Carpentaria hastened on, rushing across the Central Way, scarcely avoiding cable-cars, and so, by a private passage between two shops, into the Oriental Gardens. Now, just within the Oriental Gardens, on either side of the grand entrance to them, were two spacious houses, built in the bungalow style, with enclosed gardens of their own. One of these was occupied by Josephus Ilam and his mother, and the other by Carpentaria and his half-sister, Juliette D’Avray. Between the house of Ilam and the back of the shops in Central Way was one of those small waste trifles of ground which often get left in planning a vast exhibition or show. It was skilfully hidden from the view of the public by wooden palisades, and in this palisading was a door, painted so as to escape detection. The plot of ground, about three yards by two, was already being utilized for lumber. Carpentaria entered by the door and shut it after him. A man—a middle-aged man, in a blue suit of rather shabby appearance—was seated on some planks. He started up, and then seemed to sway.
“What are you doing here?” Carpentaria curtly demanded.
“Look ’ere,” said the man, swaying towards Carpentaria, “I’m aw ri’—you’re aw ri’—eh? I’m a gemman. Come here to re’—rest. You leave me ’lone—I leave you ’lone. Stop, I give you my car’.”

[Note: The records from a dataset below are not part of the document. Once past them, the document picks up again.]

(** The reactions of the aggregates to a rejection: every aggregate that
    waits for [p] is rejected with the same error, at once. *)
Lemma notify_alls_reject (p target : nat) (err : JsVal) (inputs : list nat)
    (ws : list (list nat * nat)) (w : World) :
  In (inputs, target) ws -> In p inputs ->
  promises w !! target = Some Pending \/ promises w !! target = Some (Rejected err) ->
  promises (exec (for_each ws (notify_all p (Rejected err))) w) !! target
  = Some (Rejected err).
Proof.
  revert w. induction ws as [|watch ws IH]; intros w Hin Hp Ht; [destruct Hin|].
  simpl. rewrite exec_bind.
  pose proof (notify_all_returns p (Rejected err) watch w) as Hret.
  destruct (notify_all p (Rejected err) watch w) as [[[]|e] w1] eqn:E; simpl in Hret; [|done].
  assert (Hw1 : w1 = exec (notify_all p (Rejected err) watch) w)
    by (unfold exec; by rewrite E).
  destruct Hin as [->|Hin].
  - assert (Hdone : promises w1 !! target = Some (Rejected err)).
    { rewrite Hw1. unfold notify_all. simpl.
      destruct (decide (p ∈ inputs)) as [_|Hn]; [|by apply list_elem_of_In in Hp].
      unfold exec, settle_one, bind, gets, modify, ret. simpl.
      destruct Ht as [Ht|Ht]; rewrite Ht; simpl; [|done].
      apply list_lookup_insert_eq. by eapply lookup_lt_Some. }
    rewrite notify_alls_keep_settled; [done|]. rewrite Hdone. done.
  - apply IH; auto. rewrite Hw1. unfold notify_all.
    destruct (decide (p ∈ watch.1)) as [_|_]; [|done].
    destruct (decide (watch.2 = target)) as [->|Hne].
    + unfold exec, settle_one, bind, gets, modify, ret. simpl.
      destruct Ht as [Ht|Ht]; rewrite Ht; simpl; [|by right].
      right. apply list_lookup_insert_eq. by eapply lookup_lt_Some.
    + by rewrite settle_one_lookup_ne.
Qed.

(** A promise that is the result of no aggregate is touched by no
    reaction. *)
Lemma notify_alls_other (p q : nat) (r : Settled) (ws : list (list nat * nat))
    (w : World) :
  Forall (fun watch => watch.2 <> q) ws ->
  promises (exec (for_each ws (notify_all p r)) w) !! q = promises w !! q.
Proof.
  intros Hq. revert w. induction Hq as [|watch ws Hne _ IH]; intros w; [done|].
  simpl. rewrite exec_bind.
  pose proof (notify_all_returns p r watch w) as Hret.
  destruct (notify_all p r watch w) as [[[]|e] w1] eqn:E; simpl in Hret; [|done].
  rewrite IH.
  replace w1 with (exec (notify_all p r watch) w) by (unfold exec; by rewrite E).
  unfold notify_all. destruct (decide (p ∈ watch.1)) as [_|_]; [|done].
  destruct r as [|v|err]; [done| |by apply settle_one_lookup_ne].
  rewrite exec_bind. unfold gets at 1.
  destruct (all_values (promises w) watch.1); [|done].
  by apply settle_one_lookup_ne.
Qed.

Lemma fulfilled_settle_one (q t : nat) (r : Settled) (w : World) :
  fulfilled w q -> fulfilled (exec (settle_one t r) w) q.
Proof.
  intros [v Hv]. exists v. rewrite settle_one_keeps_settled; [done|]. by rewrite Hv.
Qed.

(** The reactions of the aggregates to a fulfilment: an aggregate is
    fulfilled only when every one of its inputs is. *)
Lemma notify_alls_fulfil (p target : nat) (v : PVal) (inputs : list nat)
    (ws : list (list nat * nat)) (w : World) :
  (forall i t, In (i, t) ws -> t = target -> i = inputs) ->
  promises w !! target = Some Pending \/ Forall (fulfilled w) inputs ->
  let w' := exec (for_each ws (notify_all p (Fulfilled v))) w in
  promises w' !! target = Some Pending \/ Forall (fulfilled w') inputs.
Proof.
  revert w. induction ws as [|[i t] ws IH]; intros w Huniq Hinv; [done|].
  simpl. rewrite exec_bind.
  pose proof (notify_all_returns p (Fulfilled v) (i, t) w) as Hret.
  destruct (notify_all p (Fulfilled v) (i, t) w) as [[[]|e] w1] eqn:E; simpl in Hret; [|done].
  apply IH; [intros; eapply Huniq; eauto; by right|].
  replace w1 with (exec (notify_all p (Fulfilled v) (i, t)) w) by (unfold exec; by rewrite E).
  clear E Hret IH.
  assert (Hcase : exec (notify_all p (Fulfilled v) (i, t)) w = w
            \/ exists vs, all_values (promises w) i = Some vs
                 /\ exec (notify_all p (Fulfilled v) (i, t)) w
                    = exec (settle_one t (Fulfilled (PArray vs))) w).
  { unfold notify_all. simpl. destruct (decide (p ∈ i)) as [_|_]; [|by left].
    rewrite exec_bind. unfold gets. simpl.
    destruct (all_values (promises w) i) as [vs|]; [right; eauto|by left]. }
  destruct Hcase as [->|(vs & Ev & ->)]; [done|].
  destruct (decide (t = target)) as [->|Hne].
  - right. rewrite (Huniq i target (or_introl eq_refl) eq_refl) in Ev.
    apply all_values_fulfilled in Ev.
    eapply Forall_impl; [exact Ev|]. intros q Hq. by apply fulfilled_settle_one.
  - destruct Hinv as [Hp|Hf].
    + left. by rewrite settle_one_lookup_ne.
    + right. eapply Forall_impl; [exact Hf|]. intros q Hq. by apply fulfilled_settle_one.
Qed.

Lemma lookup_replicate_pending (ps : list Settled) (n i : nat) :
  i < n -> (ps ++ replicate n Pending) !! (length ps + i) = Some Pending.
Proof.
  intros Hi. rewrite lookup_app_r by lia.
  replace (length ps + i - length ps) with i by lia.
  by apply lookup_replicate_2.
Qed.

Lemma Promise_all_pending (inputs : list nat) (w : World) :
  inputs <> [] ->
  Forall (fun q => promises w !! q = Some Pending) inputs ->
  Promise_all inputs w
  = (Normal (length (promises w)),
     set_alls (fun ws => ws ++ [(inputs, length (promises w))])
       (set_promises (fun ps => ps ++ [Pending]) w)).
Proof.
  intros Hne Hp.
  assert (Hp' : Forall (fun q => (promises w ++ [Pending]) !! q = Some Pending) inputs).
  { eapply Forall_impl; [exact Hp|]. intros q Hq. simpl in *.
    rewrite lookup_app_l; [done|]. by eapply lookup_lt_Some. }
  unfold Promise_all, new_promise, bind, gets, modify, ret. simpl.
  rewrite (first_rejection_pending _ _ Hp').
  destruct inputs as [|q inputs]; [done|].
  rewrite (all_values_pending _ (q :: inputs) q); [done|by left|].
  by inversion Hp'.
Qed.

Lemma Promise_all_nil (w : World) :
  Promise_all [] w
  = (Normal (length (promises w)),
     set_promises (fun ps => ps ++ [Fulfilled (PArray [])]) w).
Proof.
  unfold Promise_all, new_promise, settle_one, bind, gets, modify, ret. simpl.
  rewrite list_lookup_middle by done. simpl. unfold set_promises. simpl.
  do 2 f_equal. rewrite insert_app_r_alt by done.
  by rewrite Nat.sub_diag.
Qed.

The man was obviously inebriated and Carpentaria was in no mood to spend precious minutes in diplomacy with a victim of Bacchus. He departed, shutting the door, and leaving the victim fumbling with a card-case. He meant to send some one to eject the man, but he forgot.

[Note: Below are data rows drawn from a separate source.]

(** A slice with bounds that are not negative: the bounds are cut at the
    length of the list. *)
Lemma py_slice_nonneg {A : Type} (l : list A) (start stop : Z) :
  (0 <= start)%Z -> (0 <= stop)%Z ->
  py_slice l start stop
    = firstn (Z.to_nat (Z.min stop (Z.of_nat (List.length l))
                        - Z.min start (Z.of_nat (List.length l))))
        (skipn (Z.to_nat (Z.min start (Z.of_nat (List.length l)))) l).
Proof.
  intros Hs He. unfold py_slice, slice_bound.
  destruct (Z.ltb_spec start 0); [lia |].
  destruct (Z.ltb_spec stop 0); [lia |].
  reflexivity.
Qed.

(** X9.  Every line of the source window carries the number of a line of
    the file and that line's text: whatever the current line and the size
    of the file, a numbered line [(n, code)] of the window has [n] between
    1 and the length of the file and within [source_code_lines // 2] of
    the current line, and [code] is line [n] of the file.  The window has
    at most [2 * (source_code_lines // 2) + 1] lines, and it holds the
    current line whenever the file has that line. *)
Theorem source_window_lines (cfg : Config) (closest_line : Z)
    (source : list string) :
  (0 <= source_code_lines cfg)%Z ->
  (0 <= closest_line)%Z ->
  let half := (source_code_lines cfg / 2)%Z in
  let numbered := snd (source_window cfg closest_line source) in
  Forall (fun nl =>
            (1 <= fst nl <= Z.of_nat (List.length source))%Z /\
            (closest_line - half <= fst nl <= closest_line + half)%Z /\
            nth_error source (Z.to_nat (fst nl - 1)) = Some (snd nl))
         numbered /\
  (Z.of_nat (List.length numbered) <= 2 * half + 1)%Z /\
  ((1 <= closest_line <= Z.of_nat (List.length source))%Z ->
   In closest_line (map fst numbered)).
Proof.
  intros Hn Hline half numbered.
  assert (Hhalf : (0 <= half)%Z) by (apply Z.div_pos; lia).
  assert (Hcurrent : (1 <= closest_line <= Z.of_nat (List.length source))%Z ->
                     In closest_line (map fst numbered)).
  { intros Hin_file.
    destruct (source_window_span cfg closest_line source Hn Hin_file) as [_ Hspan].
    unfold numbered. rewrite Hspan. apply Zseq_In. fold half. lia. }
  split; [| split; [| exact Hcurrent]]; clear Hcurrent;
    unfold numbered, source_window; cbn [snd]; fold half;
    set (start := Z.max (closest_line - 1 - half) 0);
    set (stop := Z.min (closest_line - 1 + half + 1) (Z.of_nat (List.length source)));
    assert (Hstart : (0 <= start)%Z) by (unfold start; lia);
    assert (Hstop : (0 <= stop)%Z) by (unfold stop; lia);
    rewrite (py_slice_nonneg source start stop Hstart Hstop).
  - apply Forall_forall. intros [ln code] Hin. cbn [fst snd].
    apply enumerate_In in Hin as (i & Hln & Hnth).
    rewrite nth_error_firstn in Hnth.
    destruct (Nat.ltb_spec i
                (Z.to_nat (Z.min stop (Z.of_nat (List.length source))
                           - Z.min start (Z.of_nat (List.length source)))));
      [| discriminate].
    rewrite nth_error_skipn in Hnth.
    assert (Hsome : (Z.to_nat (Z.min start (Z.of_nat (List.length source))) + i
                     < List.length source)%nat)
      by (apply nth_error_Some; congruence).
    replace (Z.to_nat (ln - 1))
      with (Z.to_nat (Z.min start (Z.of_nat (List.length source))) + i)%nat by lia.
    split; [lia |]. split; [| exact Hnth].
    unfold start, stop in *. lia.
  - rewrite enumerate_length, length_firstn, length_skipn.
    unfold start, stop in *. lia.
Qed.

“Say!” cried the drunkard after him, “how ju know I wazz ’ere? Mus’ been up in a b’loon—I repea’—b’loon.”
In another moment Carpentaria was in the study of his bungalow, panting.
“Quick!” he said to Juliette, an extremely natty little woman of thirty or so.
He sank into the chair before his desk. Juliette placed some music-paper in front of him and put a pen in his hand, and he scrawled across the top of the page “The Balloon Lullaby,” and began to scribble notes—quavers, crotchets, semibreves, and some other strange wonders—all over the page.
“It came to me all of a sudden,” he murmured, “while we were up in the balloon.”
“Don’t talk, dear,” said Juliette. “Write.”